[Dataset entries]
------------------------------------------------------------------------

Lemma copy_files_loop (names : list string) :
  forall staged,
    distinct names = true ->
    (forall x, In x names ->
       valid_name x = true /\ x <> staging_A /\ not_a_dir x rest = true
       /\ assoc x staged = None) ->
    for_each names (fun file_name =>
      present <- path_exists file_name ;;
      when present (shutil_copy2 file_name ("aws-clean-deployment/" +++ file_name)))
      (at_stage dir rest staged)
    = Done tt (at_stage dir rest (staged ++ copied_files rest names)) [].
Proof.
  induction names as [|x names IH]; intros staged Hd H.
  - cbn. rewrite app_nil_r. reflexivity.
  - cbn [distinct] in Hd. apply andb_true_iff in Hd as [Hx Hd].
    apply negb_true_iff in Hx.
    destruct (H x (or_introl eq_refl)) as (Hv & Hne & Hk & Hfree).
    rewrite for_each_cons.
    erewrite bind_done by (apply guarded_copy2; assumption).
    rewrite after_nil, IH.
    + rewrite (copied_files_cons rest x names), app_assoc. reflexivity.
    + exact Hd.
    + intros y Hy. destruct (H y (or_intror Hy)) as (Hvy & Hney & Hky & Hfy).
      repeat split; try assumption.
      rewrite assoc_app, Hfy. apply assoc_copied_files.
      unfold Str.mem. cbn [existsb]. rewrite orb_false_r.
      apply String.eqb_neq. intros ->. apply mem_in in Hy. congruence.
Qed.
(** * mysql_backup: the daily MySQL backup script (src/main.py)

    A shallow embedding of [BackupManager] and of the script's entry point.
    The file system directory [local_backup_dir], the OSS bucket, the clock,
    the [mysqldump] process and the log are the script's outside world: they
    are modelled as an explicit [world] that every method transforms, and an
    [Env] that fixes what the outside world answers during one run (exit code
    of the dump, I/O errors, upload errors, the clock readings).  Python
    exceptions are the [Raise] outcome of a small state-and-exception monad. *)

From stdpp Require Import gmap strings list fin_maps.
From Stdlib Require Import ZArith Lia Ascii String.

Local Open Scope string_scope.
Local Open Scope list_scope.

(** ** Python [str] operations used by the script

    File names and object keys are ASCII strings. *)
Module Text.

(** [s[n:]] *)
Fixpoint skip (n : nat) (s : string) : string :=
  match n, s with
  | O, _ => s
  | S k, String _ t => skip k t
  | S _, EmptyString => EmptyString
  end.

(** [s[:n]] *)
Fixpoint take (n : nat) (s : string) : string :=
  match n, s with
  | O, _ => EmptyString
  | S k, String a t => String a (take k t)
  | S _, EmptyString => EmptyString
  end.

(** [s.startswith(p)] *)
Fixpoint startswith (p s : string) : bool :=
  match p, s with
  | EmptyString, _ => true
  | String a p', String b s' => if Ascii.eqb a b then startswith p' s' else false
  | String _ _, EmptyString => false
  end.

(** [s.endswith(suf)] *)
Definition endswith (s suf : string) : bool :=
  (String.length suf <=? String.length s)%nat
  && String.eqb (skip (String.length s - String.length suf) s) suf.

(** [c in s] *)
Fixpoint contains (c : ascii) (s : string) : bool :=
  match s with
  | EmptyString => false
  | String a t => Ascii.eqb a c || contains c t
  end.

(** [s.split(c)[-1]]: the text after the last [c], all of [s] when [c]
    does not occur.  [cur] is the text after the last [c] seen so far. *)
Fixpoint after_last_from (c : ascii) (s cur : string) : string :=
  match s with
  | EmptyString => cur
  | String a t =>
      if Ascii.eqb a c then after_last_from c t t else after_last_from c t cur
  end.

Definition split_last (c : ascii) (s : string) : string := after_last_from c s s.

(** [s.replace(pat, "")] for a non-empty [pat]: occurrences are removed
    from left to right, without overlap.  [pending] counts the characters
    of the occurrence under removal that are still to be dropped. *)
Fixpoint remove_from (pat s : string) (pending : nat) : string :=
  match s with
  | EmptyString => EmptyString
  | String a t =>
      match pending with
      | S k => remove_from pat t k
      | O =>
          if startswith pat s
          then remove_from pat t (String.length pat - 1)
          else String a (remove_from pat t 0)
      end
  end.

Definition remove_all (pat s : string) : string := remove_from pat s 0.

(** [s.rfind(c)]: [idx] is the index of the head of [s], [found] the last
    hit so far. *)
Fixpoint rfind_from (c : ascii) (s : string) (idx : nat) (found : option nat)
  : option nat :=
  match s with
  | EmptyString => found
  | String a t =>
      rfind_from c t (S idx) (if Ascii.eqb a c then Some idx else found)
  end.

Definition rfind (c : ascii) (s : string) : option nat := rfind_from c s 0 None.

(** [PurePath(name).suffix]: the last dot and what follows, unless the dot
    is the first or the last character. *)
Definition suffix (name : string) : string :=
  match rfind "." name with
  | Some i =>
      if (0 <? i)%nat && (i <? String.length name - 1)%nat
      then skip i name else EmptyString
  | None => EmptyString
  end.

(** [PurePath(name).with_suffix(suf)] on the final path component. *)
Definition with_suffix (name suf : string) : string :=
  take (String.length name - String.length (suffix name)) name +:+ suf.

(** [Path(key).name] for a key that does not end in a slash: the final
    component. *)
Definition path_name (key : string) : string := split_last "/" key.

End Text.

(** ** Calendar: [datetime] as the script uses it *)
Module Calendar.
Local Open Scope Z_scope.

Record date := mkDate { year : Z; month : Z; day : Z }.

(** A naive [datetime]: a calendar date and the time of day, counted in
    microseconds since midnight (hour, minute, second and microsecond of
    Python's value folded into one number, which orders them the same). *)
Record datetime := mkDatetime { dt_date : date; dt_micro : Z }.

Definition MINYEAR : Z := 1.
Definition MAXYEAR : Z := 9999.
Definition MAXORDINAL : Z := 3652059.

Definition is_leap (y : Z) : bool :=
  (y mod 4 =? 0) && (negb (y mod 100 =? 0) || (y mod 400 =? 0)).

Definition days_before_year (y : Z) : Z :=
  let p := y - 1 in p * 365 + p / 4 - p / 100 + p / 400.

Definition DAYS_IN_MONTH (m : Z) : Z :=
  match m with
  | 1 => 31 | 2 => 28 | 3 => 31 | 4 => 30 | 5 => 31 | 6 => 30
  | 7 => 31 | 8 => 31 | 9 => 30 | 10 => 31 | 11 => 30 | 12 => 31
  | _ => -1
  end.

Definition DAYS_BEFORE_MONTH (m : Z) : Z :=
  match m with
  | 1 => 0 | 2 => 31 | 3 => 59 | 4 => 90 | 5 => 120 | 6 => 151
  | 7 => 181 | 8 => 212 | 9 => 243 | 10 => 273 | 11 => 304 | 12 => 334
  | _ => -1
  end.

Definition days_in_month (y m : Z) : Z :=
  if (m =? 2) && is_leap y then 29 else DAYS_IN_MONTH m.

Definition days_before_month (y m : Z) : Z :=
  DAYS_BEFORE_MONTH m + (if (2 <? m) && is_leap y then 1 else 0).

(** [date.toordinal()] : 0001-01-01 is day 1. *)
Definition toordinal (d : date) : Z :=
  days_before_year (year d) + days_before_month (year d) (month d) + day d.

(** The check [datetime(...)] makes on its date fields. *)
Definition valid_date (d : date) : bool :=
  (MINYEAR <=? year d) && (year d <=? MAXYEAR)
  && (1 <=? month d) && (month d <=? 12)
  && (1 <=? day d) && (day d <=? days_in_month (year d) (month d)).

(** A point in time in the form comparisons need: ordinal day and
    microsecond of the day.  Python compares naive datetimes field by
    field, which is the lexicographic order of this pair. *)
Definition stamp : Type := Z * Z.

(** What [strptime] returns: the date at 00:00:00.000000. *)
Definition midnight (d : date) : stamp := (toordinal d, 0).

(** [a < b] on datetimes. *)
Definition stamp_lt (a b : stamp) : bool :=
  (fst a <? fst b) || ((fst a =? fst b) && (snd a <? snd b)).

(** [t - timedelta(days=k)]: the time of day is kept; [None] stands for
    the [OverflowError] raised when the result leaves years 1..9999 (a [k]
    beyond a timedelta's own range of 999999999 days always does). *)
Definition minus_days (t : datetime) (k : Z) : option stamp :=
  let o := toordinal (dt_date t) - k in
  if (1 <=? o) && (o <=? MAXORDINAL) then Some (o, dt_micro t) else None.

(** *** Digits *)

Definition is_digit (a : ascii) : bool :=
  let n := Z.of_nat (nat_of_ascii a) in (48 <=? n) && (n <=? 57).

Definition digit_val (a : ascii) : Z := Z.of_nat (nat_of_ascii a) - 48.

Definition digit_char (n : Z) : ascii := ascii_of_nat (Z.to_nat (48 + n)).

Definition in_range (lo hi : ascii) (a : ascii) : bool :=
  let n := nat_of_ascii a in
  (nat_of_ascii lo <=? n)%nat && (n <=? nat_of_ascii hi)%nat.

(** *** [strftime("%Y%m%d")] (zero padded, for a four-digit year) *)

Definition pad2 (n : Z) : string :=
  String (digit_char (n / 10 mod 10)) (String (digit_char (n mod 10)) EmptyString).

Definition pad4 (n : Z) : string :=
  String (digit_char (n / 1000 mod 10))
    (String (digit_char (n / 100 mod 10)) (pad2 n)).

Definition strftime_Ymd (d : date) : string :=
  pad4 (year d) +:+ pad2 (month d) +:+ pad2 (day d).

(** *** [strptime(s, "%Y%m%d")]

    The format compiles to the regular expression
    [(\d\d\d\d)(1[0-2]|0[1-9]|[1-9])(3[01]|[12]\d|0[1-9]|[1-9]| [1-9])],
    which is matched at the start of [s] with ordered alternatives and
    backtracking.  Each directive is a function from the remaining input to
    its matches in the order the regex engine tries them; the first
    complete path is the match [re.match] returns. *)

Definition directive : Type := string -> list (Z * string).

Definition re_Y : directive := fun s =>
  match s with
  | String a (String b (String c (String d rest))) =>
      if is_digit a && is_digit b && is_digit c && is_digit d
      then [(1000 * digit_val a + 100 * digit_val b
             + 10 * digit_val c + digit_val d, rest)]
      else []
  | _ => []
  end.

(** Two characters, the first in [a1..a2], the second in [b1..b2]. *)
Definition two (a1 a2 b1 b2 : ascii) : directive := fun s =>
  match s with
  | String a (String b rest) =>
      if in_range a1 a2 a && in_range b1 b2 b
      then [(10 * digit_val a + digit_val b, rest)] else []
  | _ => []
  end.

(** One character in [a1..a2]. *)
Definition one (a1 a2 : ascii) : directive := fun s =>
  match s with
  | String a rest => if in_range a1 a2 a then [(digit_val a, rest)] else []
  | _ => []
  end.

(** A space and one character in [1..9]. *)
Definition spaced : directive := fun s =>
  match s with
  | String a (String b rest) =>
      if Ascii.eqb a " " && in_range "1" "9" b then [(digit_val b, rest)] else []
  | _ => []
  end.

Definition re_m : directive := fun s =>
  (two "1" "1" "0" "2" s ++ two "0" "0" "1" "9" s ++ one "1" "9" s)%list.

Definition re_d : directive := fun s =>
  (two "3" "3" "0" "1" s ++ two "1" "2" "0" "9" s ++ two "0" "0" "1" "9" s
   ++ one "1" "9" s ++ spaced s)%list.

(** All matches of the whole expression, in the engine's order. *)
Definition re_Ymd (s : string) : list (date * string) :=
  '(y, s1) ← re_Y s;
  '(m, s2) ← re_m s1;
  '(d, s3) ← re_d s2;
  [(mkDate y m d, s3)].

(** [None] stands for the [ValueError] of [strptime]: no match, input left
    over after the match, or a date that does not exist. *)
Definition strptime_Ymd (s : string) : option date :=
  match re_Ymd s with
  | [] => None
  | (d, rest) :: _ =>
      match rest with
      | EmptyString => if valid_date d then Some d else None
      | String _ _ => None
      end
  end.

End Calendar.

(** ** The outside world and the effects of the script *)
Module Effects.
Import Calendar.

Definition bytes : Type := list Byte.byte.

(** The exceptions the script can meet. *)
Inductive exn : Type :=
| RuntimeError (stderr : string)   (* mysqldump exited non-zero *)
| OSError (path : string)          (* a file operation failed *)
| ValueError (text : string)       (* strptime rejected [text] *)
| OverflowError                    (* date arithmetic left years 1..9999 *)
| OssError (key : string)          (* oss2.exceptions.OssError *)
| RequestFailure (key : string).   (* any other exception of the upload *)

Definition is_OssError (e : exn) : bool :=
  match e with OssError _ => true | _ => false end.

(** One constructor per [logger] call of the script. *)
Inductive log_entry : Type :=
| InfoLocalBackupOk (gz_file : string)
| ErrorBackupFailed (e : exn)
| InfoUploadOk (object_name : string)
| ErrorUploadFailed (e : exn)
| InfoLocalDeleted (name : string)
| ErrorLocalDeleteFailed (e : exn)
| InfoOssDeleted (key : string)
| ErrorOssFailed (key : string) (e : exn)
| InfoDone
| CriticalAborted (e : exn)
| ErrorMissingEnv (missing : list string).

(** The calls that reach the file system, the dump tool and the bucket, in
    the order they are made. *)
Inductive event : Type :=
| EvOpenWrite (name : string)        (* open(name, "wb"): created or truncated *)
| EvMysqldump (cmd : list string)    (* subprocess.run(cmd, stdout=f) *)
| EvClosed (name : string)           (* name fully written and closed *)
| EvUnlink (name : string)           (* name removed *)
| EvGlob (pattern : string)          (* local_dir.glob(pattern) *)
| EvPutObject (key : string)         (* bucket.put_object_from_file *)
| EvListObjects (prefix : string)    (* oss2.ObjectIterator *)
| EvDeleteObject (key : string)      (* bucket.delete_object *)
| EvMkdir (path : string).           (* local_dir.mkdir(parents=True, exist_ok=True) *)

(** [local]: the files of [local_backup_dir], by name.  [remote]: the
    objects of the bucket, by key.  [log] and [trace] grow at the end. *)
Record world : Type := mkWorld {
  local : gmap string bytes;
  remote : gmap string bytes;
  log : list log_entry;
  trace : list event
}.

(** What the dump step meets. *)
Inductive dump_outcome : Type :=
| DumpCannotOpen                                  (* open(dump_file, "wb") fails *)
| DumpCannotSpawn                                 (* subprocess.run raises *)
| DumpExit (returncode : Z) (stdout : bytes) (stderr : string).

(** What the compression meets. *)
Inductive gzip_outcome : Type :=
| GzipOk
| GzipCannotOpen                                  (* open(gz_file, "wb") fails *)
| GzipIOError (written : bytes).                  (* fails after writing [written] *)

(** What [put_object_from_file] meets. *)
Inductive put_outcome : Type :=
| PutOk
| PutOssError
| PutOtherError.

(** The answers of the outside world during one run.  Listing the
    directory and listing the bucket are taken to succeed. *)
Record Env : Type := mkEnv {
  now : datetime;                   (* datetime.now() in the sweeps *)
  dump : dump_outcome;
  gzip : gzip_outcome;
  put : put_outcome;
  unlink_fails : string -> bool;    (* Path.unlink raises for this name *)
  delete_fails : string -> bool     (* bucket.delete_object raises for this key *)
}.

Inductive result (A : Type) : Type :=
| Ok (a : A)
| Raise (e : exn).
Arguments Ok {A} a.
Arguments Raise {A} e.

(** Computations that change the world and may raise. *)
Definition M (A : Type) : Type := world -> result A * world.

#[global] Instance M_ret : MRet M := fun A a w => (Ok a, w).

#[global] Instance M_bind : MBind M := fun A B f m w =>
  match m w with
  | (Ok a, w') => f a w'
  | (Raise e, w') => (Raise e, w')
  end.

------------------------------------------------------------------------

| TRY IT |
Using the data above, repeat exactly the lines that begin at the line with "(missing : list string)." and end at the line with "or truncated *)", both ends included.

| COMPLETED EXERCISE |
| ErrorMissingEnv (missing : list string).

(** The calls that reach the file system, the dump tool and the bucket, in
    the order they are made. *)
Inductive event : Type :=
| EvOpenWrite (name : string)        (* open(name, "wb"): created or truncated *)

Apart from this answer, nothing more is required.